Prompt:
The expected answer holds every line from the first line of the data below through the line containing "first [k] back-off delays. *)", exactly as written, and no other line.

Given entries:

(** X3.  When the first [k] calls fail with errors that may be retried and
    call [k] succeeds, with [k] within the retry budget, [retryRequest]
    returns that result after exactly [k + 1] calls, having waited the
    first [k] back-off delays. *)
Theorem retry_recovers_after_failures
    (T : Type) (fn : nat -> outcome error T) (v : T) (k retries : nat) (delay : Z) :
  (k <= retries)%nat ->
  (forall i, (i < k)%nat ->
     exists e, fn i = Throw (ApiErr e) /\ fail_fast (Err.status e) = false) ->
  fn k = Ok v ->
  let run := ApiClient.retryRequest fn retries delay [] in
  fst run = Ok v
  /\ ApiClient.attempts (snd run) = S k
  /\ ApiClient.delays (snd run) = backoff k delay.
Proof.
  intros Hk Hfail Hok run. subst run.
  rewrite (retry_recovers_from fn v k retries delay []); [| exact Hk | exact Hfail | exact Hok].
  cbn [fst snd app]. split; [reflexivity|]. split.
  - clear. revert delay. induction k as [|k IH]; intros delay; [reflexivity|].
    cbn [backoff fold_right].
    change (ApiClient.attempts (ApiClient.Attempt :: ApiClient.Sleep delay :: ?l))
      with (S (ApiClient.attempts l)).
    now rewrite IH.
  - now apply delays_schedule_prefix.
Qed.

Lemma retry_recovers_after_failures_witness :
  let fn : nat -> outcome error value :=
    fun i => if (i <? 2)%nat then Throw (ApiErr (ApiClient.intercept (Some 503) VNull))
             else Ok (VStr "ok") in
  let run := ApiClient.retryRequest fn ApiClient.MAX_RETRIES
               ApiClient.INITIAL_RETRY_DELAY [] in
  fst run = Ok (VStr "ok")
  /\ ApiClient.attempts (snd run) = 3%nat
  /\ ApiClient.delays (snd run) = [1000; 2000].
Proof.
  intros fn run.
  apply (retry_recovers_after_failures value fn (VStr "ok") 2 ApiClient.MAX_RETRIES
           ApiClient.INITIAL_RETRY_DELAY).
  - unfold ApiClient.MAX_RETRIES. lia.
  - intros i Hi. exists (ApiClient.intercept (Some 503) VNull).
    destruct i as [|[|i]]; [split; reflexivity | split; reflexivity | lia].
  - reflexivity.
Defined.


Section RetryEligibility.

Import ApiClient.

Context {T : Type}.

Lemma retry_at_least_once (fn : nat -> outcome error T) (retries : nat) :
  forall delay tr,
    exists ext, snd (retryRequest fn retries delay tr) = tr ++ ext
                /\ (1 <= attempts ext)%nat.
Proof.
  induction retries as [|r IH]; intros delay tr; cbn [retryRequest].
  - exists [Attempt].
    destruct (fn (attempts tr)) as [v|[m|m|e|x]]; cbn [snd];
      try destruct (no_retry e); split; cbn; auto.
  - destruct (fn (attempts tr)) as [v|[m|m|e|x]];
      try solve [exists [Attempt]; split; cbn; auto].
    destruct (no_retry e); [exists [Attempt]; split; cbn; auto|].
    destruct (IH (Z.min (delay * 2) MAX_RETRY_DELAY) (tr ++ [Attempt; Sleep delay]))
      as (ext & Hext & Ha).
    exists (Attempt :: Sleep delay :: ext). rewrite Hext, <- app_assoc.
    split; [reflexivity|].
    change (attempts (Attempt :: Sleep delay :: ext)) with (S (attempts ext)). lia.
Qed.

End RetryEligibility.

(** X4.  [retryRequest] calls the underlying function a second time
    exactly when some retry budget is left and the first call failed with
    an [ApiError] whose status is not 400, 401 or 403; a result, any other
    thrown value, and those three statuses end the request at the first
    call. *)
Theorem retried_exactly_when_eligible
    (T : Type) (fn : nat -> outcome error T) (retries : nat) (delay : Z) :
  (2 <= ApiClient.attempts (snd (ApiClient.retryRequest fn retries delay [])))%nat
  <-> (retries <> 0%nat
       /\ exists e, fn 0%nat = Throw (ApiErr e) /\ fail_fast (Err.status e) = false).
Proof.
  destruct retries as [|r]; cbn [ApiClient.retryRequest];
    change (ApiClient.attempts []) with 0%nat.
  - split; [|intros (H & _); congruence].
    destruct (fn 0%nat) as [v|[m|m|e|x]]; try destruct (ApiClient.no_retry e);
      cbn; lia.
  - destruct (fn 0%nat) as [v|[m|m|e|x]] eqn:E.
    1-3,5: split; [cbn; lia | intros (_ & e' & He & _); discriminate].
    destruct (ApiClient.no_retry e) eqn:Hn.
    + split; [cbn; lia|]. intros (_ & e' & He & Hf). inversion He; subst e'.
      unfold fail_fast in Hf. unfold ApiClient.no_retry in Hn. congruence.
    + split; [|].
      * intros _. split; [discriminate|]. exists e. split; [reflexivity | exact Hn].
      * intros _.
        destruct (retry_at_least_once fn r (Z.min (delay * 2) ApiClient.MAX_RETRY_DELAY)
                    ([] ++ [ApiClient.Attempt; ApiClient.Sleep delay]))
          as (ext & -> & Ha).
        rewrite attempts_app. cbn [app].
        change (ApiClient.attempts [ApiClient.Attempt; ApiClient.Sleep delay]) with 1%nat.
        lia.
Qed.

(** ** The endpoints *)

Section EndpointFacts.

Import ApiClient Endpoints.

Lemma intercept_status (st : option Z) (body : value) :
  Err.status (intercept st body) = st.
Proof. reflexivity. Qed.

Lemma get_live (cache : ApiCache.t) (key : string) (data : value) (expiry now : Z) :
  cache !! key = Some (data, expiry) -> now <= expiry ->
  ApiCache.get key now cache = (data, cache).
Proof.
  intros H Hn. unfold ApiCache.get. rewrite H.
  destruct (now >? expiry) eqn:E; [lia | reflexivity].
Qed.

Lemma get_miss_cache (cache : ApiCache.t) (key : string) (now : Z) :
  forall k, k <> key -> snd (ApiCache.get key now cache) !! k = cache !! k.
Proof.
  intros k Hk. unfold ApiCache.get.
  destruct (cache !! key) as [[d ts]|]; [|reflexivity].
  destruct (now >? ts); [|reflexivity]. cbn. now apply lookup_delete_ne.
Qed.

End EndpointFacts.

(** X5.  A POST endpoint ([predictBehavior], [checkZoneViolations],
    [batchAnalyze]) whose every attempt fails with a status other than 400,
    401 and 403, or with no response at all (time-out, network failure),
    is attempted 4 times with waits of 1000, 2000 and 4000 ms, and the
    [ApiError] of the last attempt, carrying its status, is what the caller
    gets. *)
Theorem post_retries_transient_failures
    (request : value) (http : value -> nat -> outcome (option Z * value) value) :
  (forall i, exists st body, http request i = Throw (st, body) /\ fail_fast st = false) ->
  let run := Endpoints.post request http in
  (exists st body,
      http request 3%nat = Throw (st, body)
      /\ fst run = Throw (ApiErr (ApiClient.intercept st body))
      /\ Err.status (ApiClient.intercept st body) = st)
  /\ ApiClient.attempts (snd run) = 4%nat
  /\ ApiClient.delays (snd run) = [1000; 2000; 4000].
Proof.
  intros Hall run. subst run. unfold Endpoints.post.
  rewrite retry_all_failing.
  - cbn [fst snd]. split; [|split; reflexivity].
    destruct (Hall 3%nat) as (st & body & H3 & _). exists st, body.
    split; [exact H3|]. split; [|reflexivity].
    change (ApiClient.attempts [] + ApiClient.MAX_RETRIES)%nat with 3%nat.
    unfold Endpoints.body_of, ApiClient.via_interceptor. now rewrite H3.
  - intros i. destruct (Hall i) as (st & body & Hi & Hf).
    exists (ApiClient.intercept st body). split.
    + unfold Endpoints.body_of, ApiClient.via_interceptor. now rewrite Hi.
    + exact Hf.
Qed.

Lemma post_retries_transient_failures_witness :
  let http : value -> nat -> outcome (option Z * value) value :=
    fun _ i => Throw (if Nat.even i then None else Some 429, VNull) in
  let run := Endpoints.batchAnalyze (VObj []) http in
  ApiClient.attempts (snd run) = 4%nat
  /\ ApiClient.delays (snd run) = [1000; 2000; 4000].
Proof.
  intros http run.
  destruct (post_retries_transient_failures (VObj []) http) as (_ & H).
  - intros i. exists (if Nat.even i then None else Some 429), VNull.
    split; [reflexivity|]. destruct (Nat.even i); reflexivity.
  - exact H.
Defined.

Solved problem:
(** X3.  When the first [k] calls fail with errors that may be retried and
    call [k] succeeds, with [k] within the retry budget, [retryRequest]
    returns that result after exactly [k + 1] calls, having waited the
    first [k] back-off delays. *)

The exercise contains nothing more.